Task goal
Beginning with the first line, please repeat the entries exactly and end on the line that contains "intros Hc Hk. rewrite Z.shiftr_lor.".

Excerpted records

-=-=-=-=-

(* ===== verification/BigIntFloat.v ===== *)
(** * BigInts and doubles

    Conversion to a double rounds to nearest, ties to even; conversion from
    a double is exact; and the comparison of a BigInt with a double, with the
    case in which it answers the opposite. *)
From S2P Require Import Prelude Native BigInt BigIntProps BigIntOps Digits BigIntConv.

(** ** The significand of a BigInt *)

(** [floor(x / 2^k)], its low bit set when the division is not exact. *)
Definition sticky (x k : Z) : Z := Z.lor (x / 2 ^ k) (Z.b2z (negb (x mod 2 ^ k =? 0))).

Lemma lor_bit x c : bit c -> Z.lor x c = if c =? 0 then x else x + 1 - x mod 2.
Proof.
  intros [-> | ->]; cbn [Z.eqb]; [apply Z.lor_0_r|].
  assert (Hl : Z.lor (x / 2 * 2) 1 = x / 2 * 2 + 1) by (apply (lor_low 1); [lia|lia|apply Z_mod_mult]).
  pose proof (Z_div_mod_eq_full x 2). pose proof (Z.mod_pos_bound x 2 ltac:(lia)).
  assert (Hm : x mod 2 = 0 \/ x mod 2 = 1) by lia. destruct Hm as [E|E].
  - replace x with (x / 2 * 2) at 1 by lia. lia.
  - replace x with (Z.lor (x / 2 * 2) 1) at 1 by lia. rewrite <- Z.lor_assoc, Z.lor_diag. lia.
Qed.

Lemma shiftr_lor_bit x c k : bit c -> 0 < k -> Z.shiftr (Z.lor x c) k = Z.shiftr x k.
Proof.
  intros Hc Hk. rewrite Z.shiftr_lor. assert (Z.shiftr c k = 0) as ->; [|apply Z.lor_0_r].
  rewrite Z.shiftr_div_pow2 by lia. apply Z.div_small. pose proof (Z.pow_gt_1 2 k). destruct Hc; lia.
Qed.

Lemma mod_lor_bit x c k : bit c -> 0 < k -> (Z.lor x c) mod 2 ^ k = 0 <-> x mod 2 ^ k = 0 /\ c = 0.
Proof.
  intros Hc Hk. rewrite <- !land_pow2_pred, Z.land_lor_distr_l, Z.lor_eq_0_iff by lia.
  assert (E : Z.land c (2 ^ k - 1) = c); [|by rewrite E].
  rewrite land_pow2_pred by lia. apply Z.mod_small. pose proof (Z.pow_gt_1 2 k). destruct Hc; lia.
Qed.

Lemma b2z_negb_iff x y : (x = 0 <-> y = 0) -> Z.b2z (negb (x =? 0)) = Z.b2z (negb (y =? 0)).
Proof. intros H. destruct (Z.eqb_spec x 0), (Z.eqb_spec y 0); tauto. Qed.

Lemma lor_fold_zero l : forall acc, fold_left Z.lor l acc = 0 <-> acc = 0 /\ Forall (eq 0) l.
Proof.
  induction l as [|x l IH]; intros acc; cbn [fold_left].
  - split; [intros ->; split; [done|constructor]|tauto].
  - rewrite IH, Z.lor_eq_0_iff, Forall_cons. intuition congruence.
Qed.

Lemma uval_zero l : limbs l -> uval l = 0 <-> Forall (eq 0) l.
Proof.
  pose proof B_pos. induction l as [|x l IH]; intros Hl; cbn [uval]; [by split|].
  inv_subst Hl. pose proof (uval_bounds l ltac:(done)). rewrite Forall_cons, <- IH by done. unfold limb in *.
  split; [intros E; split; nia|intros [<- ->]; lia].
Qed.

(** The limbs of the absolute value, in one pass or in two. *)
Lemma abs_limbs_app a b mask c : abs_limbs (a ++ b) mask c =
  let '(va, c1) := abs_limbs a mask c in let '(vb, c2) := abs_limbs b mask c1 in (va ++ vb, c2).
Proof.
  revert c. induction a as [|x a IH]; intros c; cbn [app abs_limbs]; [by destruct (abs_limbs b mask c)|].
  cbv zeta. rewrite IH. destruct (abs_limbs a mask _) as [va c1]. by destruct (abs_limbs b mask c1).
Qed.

-=-=-=-=-

Result of the exercise
(* ===== verification/BigIntFloat.v ===== *)
(** * BigInts and doubles

    Conversion to a double rounds to nearest, ties to even; conversion from
    a double is exact; and the comparison of a BigInt with a double, with the
    case in which it answers the opposite. *)
From S2P Require Import Prelude Native BigInt BigIntProps BigIntOps Digits BigIntConv.

(** ** The significand of a BigInt *)

(** [floor(x / 2^k)], its low bit set when the division is not exact. *)
Definition sticky (x k : Z) : Z := Z.lor (x / 2 ^ k) (Z.b2z (negb (x mod 2 ^ k =? 0))).

Lemma lor_bit x c : bit c -> Z.lor x c = if c =? 0 then x else x + 1 - x mod 2.
Proof.
  intros [-> | ->]; cbn [Z.eqb]; [apply Z.lor_0_r|].
  assert (Hl : Z.lor (x / 2 * 2) 1 = x / 2 * 2 + 1) by (apply (lor_low 1); [lia|lia|apply Z_mod_mult]).
  pose proof (Z_div_mod_eq_full x 2). pose proof (Z.mod_pos_bound x 2 ltac:(lia)).
  assert (Hm : x mod 2 = 0 \/ x mod 2 = 1) by lia. destruct Hm as [E|E].
  - replace x with (x / 2 * 2) at 1 by lia. lia.
  - replace x with (Z.lor (x / 2 * 2) 1) at 1 by lia. rewrite <- Z.lor_assoc, Z.lor_diag. lia.
Qed.

Lemma shiftr_lor_bit x c k : bit c -> 0 < k -> Z.shiftr (Z.lor x c) k = Z.shiftr x k.
Proof.
  intros Hc Hk. rewrite Z.shiftr_lor. assert (Z.shiftr c k = 0) as ->; [|apply Z.lor_0_r].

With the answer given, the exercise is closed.